Transform your next breakfast into a bold, flavorful feast with these Chilaquiles Rojos! Cooked entirely on the Pit Boss Ultimate Griddle, this meal comes together quickly and is gaurneteed to satisfy. This recipe combines cripsy tortilla chip drenched in enchilanda sauce, melty cheese, and over-easy eggs. Garnish with cilantro, sour cream, and pickled red onions to bring it all together! 

Ingredients

  • 15 corn tortillas
  • 2 cups red enchilada sauce
  • 1 cup shredded mozzarella cheese
  • 1/2 cup crumbled cotija cheese
  • 1/2 cup sour cream
  • 2 tbsp Pit Boss Hatch Chile Rub
  • Cilantro
  • Pickled red onion
  • Oil, to coat pan
  • 3 large eggs

Tools

  • Pit Boss Griddle Spatulas

Directions

  • Preheat your Pit Boss Griddle to a medium-high heat. Oil the griddle surface with avocado oil.
  • Cut the corn tortillas into eigths, making a triangular chip shape. Toss in a bowl with avocado oil and Pit Boss Hatch Chili rub.
  • Lay the chips directly on the griddle top. Flipping occasionally until the tortillas are crispy and golden.
  • Once your chips are crispy, pour the enchilada over the top of the chips and toss together. Add the mozzarella cheese and continue to flip the chips until cheese has melted. Remove from the griddle.
  • Wipe off the griddle surface and add some more oil.

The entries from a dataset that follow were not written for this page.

(** X6: [mask_background] returns exactly when the orientation vectors, the
    colormap and, if given, the fractional anisotropy have the (Z, Y, X)
    shape of the mask computed from the image; in every other case it
    raises an IndexError. *)
Theorem mask_background_returns_iff `{TileKernels}
    (img : ndarray R) (fiber_vec_slice : ndarray vec3) (orientcol_slice : ndarray rgb)
    (frac_anis_slice : option (ndarray R)) (thresh_method : string) (invert : bool) :
  let background := create_background_mask img thresh_method in
  let run := mask_background img fiber_vec_slice orientcol_slice frac_anis_slice
                             thresh_method invert in
  (returns run <->
   same_shape background fiber_vec_slice /\
   same_shape background orientcol_slice /\
   (forall fa, frac_anis_slice = Some fa -> same_shape background fa)) /\
  (forall e, run = Raise e -> e = IndexError).
Proof.
  intros background run. subst run. unfold mask_background. fold background.
  set (mask := if invert then Np.logical_not background else background).
  assert (forall (B : Type) (b : ndarray B), same_shape mask b <-> same_shape background b)
    as Hmask.
  { intros B b. subst mask. destruct invert; [| reflexivity].
    split; [apply same_shape_amap_l_inv | apply same_shape_amap_l]. }
  pose proof (mask_assign_inv (0, 0, 0)%R mask fiber_vec_slice) as Hvec.
  destruct (Np.mask_assign (0, 0, 0)%R mask fiber_vec_slice) as [vec'|e]; simpl.
  2:{ destruct Hvec as [-> Hnot]. split; [| intros e [= <-]; reflexivity].
      split; [intros [? [=]] | intros (Hv & _); exfalso; apply Hnot, Hmask, Hv]. }
  pose proof (mask_assign_inv (0, 0, 0) mask orientcol_slice) as Hcol.
  destruct (Np.mask_assign (0, 0, 0) mask orientcol_slice) as [col'|e]; simpl.
  2:{ destruct Hcol as [-> Hnot]. split; [| intros e [= <-]; reflexivity].
      split; [intros [? [=]] | intros (_ & Hc & _); exfalso; apply Hnot, Hmask, Hc]. }
  destruct frac_anis_slice as [fa|].
  - pose proof (mask_assign_inv 0%R mask fa) as Hfa.
    destruct (Np.mask_assign 0%R mask fa) as [fa'|e]; simpl.
    + split; [| discriminate].
      split; [| intros _; eexists; reflexivity].
      intros _. repeat split; try (apply Hmask; assumption).
      intros fa0 [= <-]. apply Hmask. exact Hfa.
    + destruct Hfa as [-> Hnot]. split; [| intros e [= <-]; reflexivity].
      split; [intros [? [=]] |].
      intros (_ & _ & Hf). exfalso. apply Hnot, Hmask, (Hf fa eq_refl).
  - split; [| discriminate].
    split; [| intros _; eexists; reflexivity].
    intros _. repeat split; try (apply Hmask; assumption). discriminate.
Qed.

Crack eggs directly onto the griddle surface. Cook until the egg whites are set ~ about 3 minutes. Flip and continue to cook until you reach desired egg doneness.
  • Remove the eggs from the griddle and place them directly on top of the sauced & cheesy chips.
  • Garnish with a sour cream drizzle, cilantro, cotija cheese and pickled red onions. Serve immediately, and enjoy!